▶ **SOURCE MATERIAL**:
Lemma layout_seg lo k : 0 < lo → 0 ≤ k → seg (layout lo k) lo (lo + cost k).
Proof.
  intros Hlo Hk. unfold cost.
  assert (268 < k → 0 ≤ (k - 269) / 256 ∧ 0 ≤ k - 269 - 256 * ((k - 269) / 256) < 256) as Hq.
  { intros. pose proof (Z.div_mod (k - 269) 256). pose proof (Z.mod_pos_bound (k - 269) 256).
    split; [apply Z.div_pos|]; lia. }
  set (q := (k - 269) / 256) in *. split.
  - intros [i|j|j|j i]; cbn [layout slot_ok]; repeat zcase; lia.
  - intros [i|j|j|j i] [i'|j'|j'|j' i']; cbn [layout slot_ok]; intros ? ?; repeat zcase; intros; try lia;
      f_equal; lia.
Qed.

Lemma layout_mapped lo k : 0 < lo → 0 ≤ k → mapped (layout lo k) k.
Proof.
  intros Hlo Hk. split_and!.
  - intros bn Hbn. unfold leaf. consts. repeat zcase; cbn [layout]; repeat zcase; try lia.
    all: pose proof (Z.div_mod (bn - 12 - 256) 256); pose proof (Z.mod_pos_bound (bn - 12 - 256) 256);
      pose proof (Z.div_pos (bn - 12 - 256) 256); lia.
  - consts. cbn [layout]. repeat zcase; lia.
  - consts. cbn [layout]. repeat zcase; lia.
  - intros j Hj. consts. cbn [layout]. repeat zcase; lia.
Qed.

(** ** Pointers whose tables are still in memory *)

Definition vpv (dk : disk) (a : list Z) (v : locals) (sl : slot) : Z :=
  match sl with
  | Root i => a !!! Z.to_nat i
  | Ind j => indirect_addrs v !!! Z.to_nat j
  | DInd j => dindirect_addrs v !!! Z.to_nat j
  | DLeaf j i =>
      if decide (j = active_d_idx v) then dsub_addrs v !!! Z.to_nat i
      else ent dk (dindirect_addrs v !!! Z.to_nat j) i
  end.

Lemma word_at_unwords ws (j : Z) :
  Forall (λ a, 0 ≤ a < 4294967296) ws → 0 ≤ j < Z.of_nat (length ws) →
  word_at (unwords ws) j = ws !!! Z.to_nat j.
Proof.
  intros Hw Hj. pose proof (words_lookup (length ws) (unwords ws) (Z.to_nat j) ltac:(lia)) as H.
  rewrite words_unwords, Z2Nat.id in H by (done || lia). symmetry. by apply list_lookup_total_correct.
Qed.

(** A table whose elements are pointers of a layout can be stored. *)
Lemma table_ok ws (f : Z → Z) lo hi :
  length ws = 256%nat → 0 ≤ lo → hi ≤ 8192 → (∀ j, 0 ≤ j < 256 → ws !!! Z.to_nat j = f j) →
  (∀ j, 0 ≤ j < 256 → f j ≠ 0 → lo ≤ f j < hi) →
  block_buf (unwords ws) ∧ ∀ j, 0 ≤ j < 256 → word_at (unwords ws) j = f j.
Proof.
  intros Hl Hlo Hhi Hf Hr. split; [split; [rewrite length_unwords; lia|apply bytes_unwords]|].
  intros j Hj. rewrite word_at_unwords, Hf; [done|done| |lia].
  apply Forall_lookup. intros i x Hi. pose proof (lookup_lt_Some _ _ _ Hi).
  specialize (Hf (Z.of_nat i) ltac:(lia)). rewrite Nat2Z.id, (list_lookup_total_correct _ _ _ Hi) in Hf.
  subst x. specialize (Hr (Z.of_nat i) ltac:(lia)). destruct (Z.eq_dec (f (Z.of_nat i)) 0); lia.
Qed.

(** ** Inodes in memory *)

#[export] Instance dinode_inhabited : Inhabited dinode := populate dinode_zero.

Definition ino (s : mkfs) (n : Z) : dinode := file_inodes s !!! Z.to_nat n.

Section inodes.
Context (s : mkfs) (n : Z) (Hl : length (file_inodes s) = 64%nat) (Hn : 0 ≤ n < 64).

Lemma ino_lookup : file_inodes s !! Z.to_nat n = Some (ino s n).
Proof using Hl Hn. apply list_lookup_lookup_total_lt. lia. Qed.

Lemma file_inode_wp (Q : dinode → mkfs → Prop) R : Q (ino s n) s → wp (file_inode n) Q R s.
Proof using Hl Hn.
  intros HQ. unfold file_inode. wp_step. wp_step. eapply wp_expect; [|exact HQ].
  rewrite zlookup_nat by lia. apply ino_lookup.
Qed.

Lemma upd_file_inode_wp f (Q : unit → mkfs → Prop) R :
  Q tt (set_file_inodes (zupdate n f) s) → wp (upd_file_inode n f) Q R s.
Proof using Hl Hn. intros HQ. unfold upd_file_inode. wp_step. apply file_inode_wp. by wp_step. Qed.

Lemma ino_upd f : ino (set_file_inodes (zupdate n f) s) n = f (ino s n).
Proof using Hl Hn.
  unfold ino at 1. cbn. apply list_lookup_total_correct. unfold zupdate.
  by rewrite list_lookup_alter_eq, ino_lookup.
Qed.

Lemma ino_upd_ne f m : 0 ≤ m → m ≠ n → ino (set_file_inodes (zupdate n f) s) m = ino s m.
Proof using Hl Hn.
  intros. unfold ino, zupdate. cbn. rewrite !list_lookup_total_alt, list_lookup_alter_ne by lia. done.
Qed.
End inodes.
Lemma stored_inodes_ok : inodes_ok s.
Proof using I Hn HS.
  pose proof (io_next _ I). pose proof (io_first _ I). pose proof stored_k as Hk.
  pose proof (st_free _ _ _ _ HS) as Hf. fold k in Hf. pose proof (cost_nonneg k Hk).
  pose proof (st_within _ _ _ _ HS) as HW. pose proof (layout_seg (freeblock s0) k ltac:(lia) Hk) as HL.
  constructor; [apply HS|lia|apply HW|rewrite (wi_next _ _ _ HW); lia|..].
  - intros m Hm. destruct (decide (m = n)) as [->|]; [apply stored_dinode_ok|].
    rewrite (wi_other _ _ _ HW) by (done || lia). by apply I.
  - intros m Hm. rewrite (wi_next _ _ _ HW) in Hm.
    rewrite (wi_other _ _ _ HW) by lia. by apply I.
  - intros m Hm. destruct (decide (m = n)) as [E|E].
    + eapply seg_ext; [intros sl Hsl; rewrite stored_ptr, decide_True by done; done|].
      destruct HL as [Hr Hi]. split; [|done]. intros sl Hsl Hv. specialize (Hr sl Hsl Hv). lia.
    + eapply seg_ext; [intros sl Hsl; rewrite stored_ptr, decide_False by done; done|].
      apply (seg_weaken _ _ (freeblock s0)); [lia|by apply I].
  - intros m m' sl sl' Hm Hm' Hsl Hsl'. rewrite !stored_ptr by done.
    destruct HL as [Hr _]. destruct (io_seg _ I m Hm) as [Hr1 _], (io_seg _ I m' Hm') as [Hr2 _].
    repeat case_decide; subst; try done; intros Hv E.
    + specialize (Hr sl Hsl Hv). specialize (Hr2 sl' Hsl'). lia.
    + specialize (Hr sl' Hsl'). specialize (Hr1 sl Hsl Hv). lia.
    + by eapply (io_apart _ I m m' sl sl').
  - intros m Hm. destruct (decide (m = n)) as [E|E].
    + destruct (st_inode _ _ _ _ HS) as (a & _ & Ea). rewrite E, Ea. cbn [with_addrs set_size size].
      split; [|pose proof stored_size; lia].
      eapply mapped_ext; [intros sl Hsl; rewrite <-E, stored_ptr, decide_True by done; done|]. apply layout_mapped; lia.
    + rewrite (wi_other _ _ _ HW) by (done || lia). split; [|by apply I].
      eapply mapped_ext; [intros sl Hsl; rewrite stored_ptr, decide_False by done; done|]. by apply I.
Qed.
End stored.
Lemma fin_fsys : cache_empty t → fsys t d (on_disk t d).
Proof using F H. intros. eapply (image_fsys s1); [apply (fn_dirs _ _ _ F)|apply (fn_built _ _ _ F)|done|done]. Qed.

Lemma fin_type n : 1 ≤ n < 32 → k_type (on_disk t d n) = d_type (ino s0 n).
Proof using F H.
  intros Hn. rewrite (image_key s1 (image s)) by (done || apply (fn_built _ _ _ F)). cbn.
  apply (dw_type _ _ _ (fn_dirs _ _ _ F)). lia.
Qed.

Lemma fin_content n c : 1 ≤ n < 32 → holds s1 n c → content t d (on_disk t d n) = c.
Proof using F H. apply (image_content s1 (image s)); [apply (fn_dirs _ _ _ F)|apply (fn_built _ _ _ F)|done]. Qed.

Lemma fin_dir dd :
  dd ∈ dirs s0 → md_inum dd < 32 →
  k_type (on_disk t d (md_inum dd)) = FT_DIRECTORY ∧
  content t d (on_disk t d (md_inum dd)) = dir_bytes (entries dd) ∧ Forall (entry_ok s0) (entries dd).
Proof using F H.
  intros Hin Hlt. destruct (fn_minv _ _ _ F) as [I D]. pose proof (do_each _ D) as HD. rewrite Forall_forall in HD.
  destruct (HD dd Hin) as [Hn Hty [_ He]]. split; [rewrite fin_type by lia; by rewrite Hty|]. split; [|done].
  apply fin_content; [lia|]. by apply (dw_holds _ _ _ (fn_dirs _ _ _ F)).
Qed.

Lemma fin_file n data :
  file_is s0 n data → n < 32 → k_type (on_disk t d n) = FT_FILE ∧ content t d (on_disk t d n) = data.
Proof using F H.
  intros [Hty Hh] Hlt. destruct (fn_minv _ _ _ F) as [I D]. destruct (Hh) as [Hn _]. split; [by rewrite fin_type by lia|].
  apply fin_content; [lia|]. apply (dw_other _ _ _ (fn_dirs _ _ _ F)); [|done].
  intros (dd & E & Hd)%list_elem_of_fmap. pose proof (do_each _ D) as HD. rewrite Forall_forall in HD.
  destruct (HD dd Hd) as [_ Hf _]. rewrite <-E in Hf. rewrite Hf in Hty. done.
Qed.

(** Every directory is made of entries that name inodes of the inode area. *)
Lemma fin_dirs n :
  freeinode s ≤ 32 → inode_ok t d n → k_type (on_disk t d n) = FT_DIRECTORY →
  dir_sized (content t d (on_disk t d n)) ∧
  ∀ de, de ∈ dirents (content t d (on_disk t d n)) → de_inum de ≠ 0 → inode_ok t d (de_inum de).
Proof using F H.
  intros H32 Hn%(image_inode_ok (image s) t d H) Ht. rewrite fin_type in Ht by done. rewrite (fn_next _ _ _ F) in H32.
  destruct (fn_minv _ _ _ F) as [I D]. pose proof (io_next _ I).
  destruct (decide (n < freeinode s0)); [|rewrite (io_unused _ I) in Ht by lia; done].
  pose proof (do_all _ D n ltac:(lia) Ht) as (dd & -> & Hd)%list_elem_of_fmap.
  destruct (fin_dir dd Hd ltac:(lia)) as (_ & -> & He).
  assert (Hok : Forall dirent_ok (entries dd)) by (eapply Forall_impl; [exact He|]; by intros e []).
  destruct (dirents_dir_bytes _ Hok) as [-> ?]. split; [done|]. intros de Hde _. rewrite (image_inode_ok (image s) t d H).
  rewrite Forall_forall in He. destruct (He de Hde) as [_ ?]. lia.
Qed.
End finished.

▶ **WHAT YOU NEED TO DO**: Find where the line with "pose proof (st_within" sits in the material above, then copy exactly from it through the line with "apply layout_mapped; lia.". Add no other line.

▶ **RESPONSE FOR THIS EXERCISE**:
  pose proof (st_within _ _ _ _ HS) as HW. pose proof (layout_seg (freeblock s0) k ltac:(lia) Hk) as HL.
  constructor; [apply HS|lia|apply HW|rewrite (wi_next _ _ _ HW); lia|..].
  - intros m Hm. destruct (decide (m = n)) as [->|]; [apply stored_dinode_ok|].
    rewrite (wi_other _ _ _ HW) by (done || lia). by apply I.
  - intros m Hm. rewrite (wi_next _ _ _ HW) in Hm.
    rewrite (wi_other _ _ _ HW) by lia. by apply I.
  - intros m Hm. destruct (decide (m = n)) as [E|E].
    + eapply seg_ext; [intros sl Hsl; rewrite stored_ptr, decide_True by done; done|].
      destruct HL as [Hr Hi]. split; [|done]. intros sl Hsl Hv. specialize (Hr sl Hsl Hv). lia.
    + eapply seg_ext; [intros sl Hsl; rewrite stored_ptr, decide_False by done; done|].
      apply (seg_weaken _ _ (freeblock s0)); [lia|by apply I].
  - intros m m' sl sl' Hm Hm' Hsl Hsl'. rewrite !stored_ptr by done.
    destruct HL as [Hr _]. destruct (io_seg _ I m Hm) as [Hr1 _], (io_seg _ I m' Hm') as [Hr2 _].
    repeat case_decide; subst; try done; intros Hv E.
    + specialize (Hr sl Hsl Hv). specialize (Hr2 sl' Hsl'). lia.
    + specialize (Hr sl' Hsl'). specialize (Hr1 sl Hsl Hv). lia.
    + by eapply (io_apart _ I m m' sl sl').
  - intros m Hm. destruct (decide (m = n)) as [E|E].
    + destruct (st_inode _ _ _ _ HS) as (a & _ & Ea). rewrite E, Ea. cbn [with_addrs set_size size].
      split; [|pose proof stored_size; lia].
      eapply mapped_ext; [intros sl Hsl; rewrite <-E, stored_ptr, decide_True by done; done|]. apply layout_mapped; lia.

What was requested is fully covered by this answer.